Stored data entries ▸
------------------------------
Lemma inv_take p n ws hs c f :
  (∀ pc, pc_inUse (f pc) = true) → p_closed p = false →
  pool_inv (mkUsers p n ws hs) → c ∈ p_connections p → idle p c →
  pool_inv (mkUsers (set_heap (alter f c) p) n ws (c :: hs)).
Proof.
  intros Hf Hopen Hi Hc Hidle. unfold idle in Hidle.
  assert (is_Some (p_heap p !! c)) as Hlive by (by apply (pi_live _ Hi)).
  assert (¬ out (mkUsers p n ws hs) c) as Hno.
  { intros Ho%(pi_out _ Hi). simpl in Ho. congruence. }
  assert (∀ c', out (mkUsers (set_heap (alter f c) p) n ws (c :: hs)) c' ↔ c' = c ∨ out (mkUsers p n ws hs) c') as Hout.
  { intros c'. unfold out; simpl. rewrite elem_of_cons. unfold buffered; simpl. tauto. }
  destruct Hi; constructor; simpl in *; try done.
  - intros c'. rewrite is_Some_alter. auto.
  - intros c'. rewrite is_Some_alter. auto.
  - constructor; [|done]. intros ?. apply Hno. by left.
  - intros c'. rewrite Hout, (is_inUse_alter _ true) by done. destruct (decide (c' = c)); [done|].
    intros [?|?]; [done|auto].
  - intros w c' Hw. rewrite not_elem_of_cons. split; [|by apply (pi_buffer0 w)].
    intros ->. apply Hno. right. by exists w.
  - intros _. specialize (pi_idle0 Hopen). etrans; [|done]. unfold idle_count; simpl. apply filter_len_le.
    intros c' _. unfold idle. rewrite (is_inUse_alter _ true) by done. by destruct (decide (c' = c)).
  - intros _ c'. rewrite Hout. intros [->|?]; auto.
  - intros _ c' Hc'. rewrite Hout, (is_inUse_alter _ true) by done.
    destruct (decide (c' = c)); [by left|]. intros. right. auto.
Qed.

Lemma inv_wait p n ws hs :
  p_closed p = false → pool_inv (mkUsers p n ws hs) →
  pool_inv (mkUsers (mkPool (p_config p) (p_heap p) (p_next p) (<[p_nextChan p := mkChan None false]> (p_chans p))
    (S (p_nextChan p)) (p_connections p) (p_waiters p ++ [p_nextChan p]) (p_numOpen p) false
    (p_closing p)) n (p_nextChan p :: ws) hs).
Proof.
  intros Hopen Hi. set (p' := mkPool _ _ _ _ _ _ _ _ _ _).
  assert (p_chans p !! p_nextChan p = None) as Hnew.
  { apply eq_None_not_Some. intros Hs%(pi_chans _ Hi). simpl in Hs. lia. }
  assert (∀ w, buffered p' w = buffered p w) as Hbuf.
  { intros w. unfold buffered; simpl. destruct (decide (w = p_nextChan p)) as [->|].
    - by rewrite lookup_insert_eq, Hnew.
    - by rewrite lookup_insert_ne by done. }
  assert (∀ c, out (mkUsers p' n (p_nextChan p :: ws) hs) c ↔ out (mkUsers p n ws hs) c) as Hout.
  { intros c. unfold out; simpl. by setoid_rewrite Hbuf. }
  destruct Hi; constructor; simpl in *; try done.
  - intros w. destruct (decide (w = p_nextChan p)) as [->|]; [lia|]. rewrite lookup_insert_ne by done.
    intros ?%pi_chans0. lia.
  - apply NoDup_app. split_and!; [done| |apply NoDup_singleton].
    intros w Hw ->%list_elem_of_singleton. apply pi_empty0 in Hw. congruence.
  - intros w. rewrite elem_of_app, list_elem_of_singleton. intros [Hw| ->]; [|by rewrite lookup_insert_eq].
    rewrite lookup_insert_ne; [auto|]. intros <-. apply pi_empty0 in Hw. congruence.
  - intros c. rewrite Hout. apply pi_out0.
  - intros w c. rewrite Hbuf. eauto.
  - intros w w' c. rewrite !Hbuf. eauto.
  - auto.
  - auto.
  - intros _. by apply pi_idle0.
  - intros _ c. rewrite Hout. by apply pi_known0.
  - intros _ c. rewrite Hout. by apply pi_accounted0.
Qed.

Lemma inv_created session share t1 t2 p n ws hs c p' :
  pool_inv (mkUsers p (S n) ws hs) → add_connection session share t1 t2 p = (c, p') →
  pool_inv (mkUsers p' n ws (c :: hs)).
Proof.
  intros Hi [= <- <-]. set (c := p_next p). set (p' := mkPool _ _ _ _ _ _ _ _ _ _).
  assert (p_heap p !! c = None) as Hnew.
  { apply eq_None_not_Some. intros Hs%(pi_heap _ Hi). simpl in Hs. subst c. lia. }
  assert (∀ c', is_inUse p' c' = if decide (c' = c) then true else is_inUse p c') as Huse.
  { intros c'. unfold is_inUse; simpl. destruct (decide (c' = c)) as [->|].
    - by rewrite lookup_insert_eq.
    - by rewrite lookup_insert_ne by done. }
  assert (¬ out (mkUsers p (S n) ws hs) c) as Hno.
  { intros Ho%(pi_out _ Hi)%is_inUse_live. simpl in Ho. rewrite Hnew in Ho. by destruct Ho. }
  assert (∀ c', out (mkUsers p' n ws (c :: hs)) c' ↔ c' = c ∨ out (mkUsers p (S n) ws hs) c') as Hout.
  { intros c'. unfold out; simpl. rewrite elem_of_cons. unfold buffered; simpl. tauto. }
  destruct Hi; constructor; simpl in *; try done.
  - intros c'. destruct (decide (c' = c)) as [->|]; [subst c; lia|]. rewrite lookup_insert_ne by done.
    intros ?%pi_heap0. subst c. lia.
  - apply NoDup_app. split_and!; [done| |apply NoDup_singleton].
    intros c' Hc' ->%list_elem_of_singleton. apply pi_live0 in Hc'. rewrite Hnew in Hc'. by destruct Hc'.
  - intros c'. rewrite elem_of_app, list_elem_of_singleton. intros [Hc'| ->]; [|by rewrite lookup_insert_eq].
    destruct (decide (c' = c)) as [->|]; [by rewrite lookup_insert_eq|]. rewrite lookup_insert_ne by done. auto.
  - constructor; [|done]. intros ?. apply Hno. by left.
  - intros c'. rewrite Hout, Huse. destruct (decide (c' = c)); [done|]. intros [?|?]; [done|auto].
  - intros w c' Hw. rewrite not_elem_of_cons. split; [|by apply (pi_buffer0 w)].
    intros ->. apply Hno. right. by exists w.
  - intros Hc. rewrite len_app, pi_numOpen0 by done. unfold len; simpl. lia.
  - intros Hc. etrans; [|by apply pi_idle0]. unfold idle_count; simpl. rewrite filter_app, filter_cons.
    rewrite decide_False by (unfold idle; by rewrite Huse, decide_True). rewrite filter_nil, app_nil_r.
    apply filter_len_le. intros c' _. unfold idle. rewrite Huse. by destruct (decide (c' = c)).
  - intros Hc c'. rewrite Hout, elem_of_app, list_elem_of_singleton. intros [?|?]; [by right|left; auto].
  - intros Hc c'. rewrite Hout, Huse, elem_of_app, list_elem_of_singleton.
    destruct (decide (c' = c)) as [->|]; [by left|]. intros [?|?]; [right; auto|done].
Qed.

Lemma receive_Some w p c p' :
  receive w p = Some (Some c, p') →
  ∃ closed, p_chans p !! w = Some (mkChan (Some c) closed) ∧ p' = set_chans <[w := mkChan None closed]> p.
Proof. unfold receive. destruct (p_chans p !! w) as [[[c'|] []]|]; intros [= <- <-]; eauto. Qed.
------------------------------
The problem ▸ Look through the data above for the word "Lemma". Report each line where it occurs.

Response to this task ▸
Lemma inv_take p n ws hs c f :
Lemma inv_wait p n ws hs :
Lemma inv_created session share t1 t2 p n ws hs c p' :
Lemma receive_Some w p c p' :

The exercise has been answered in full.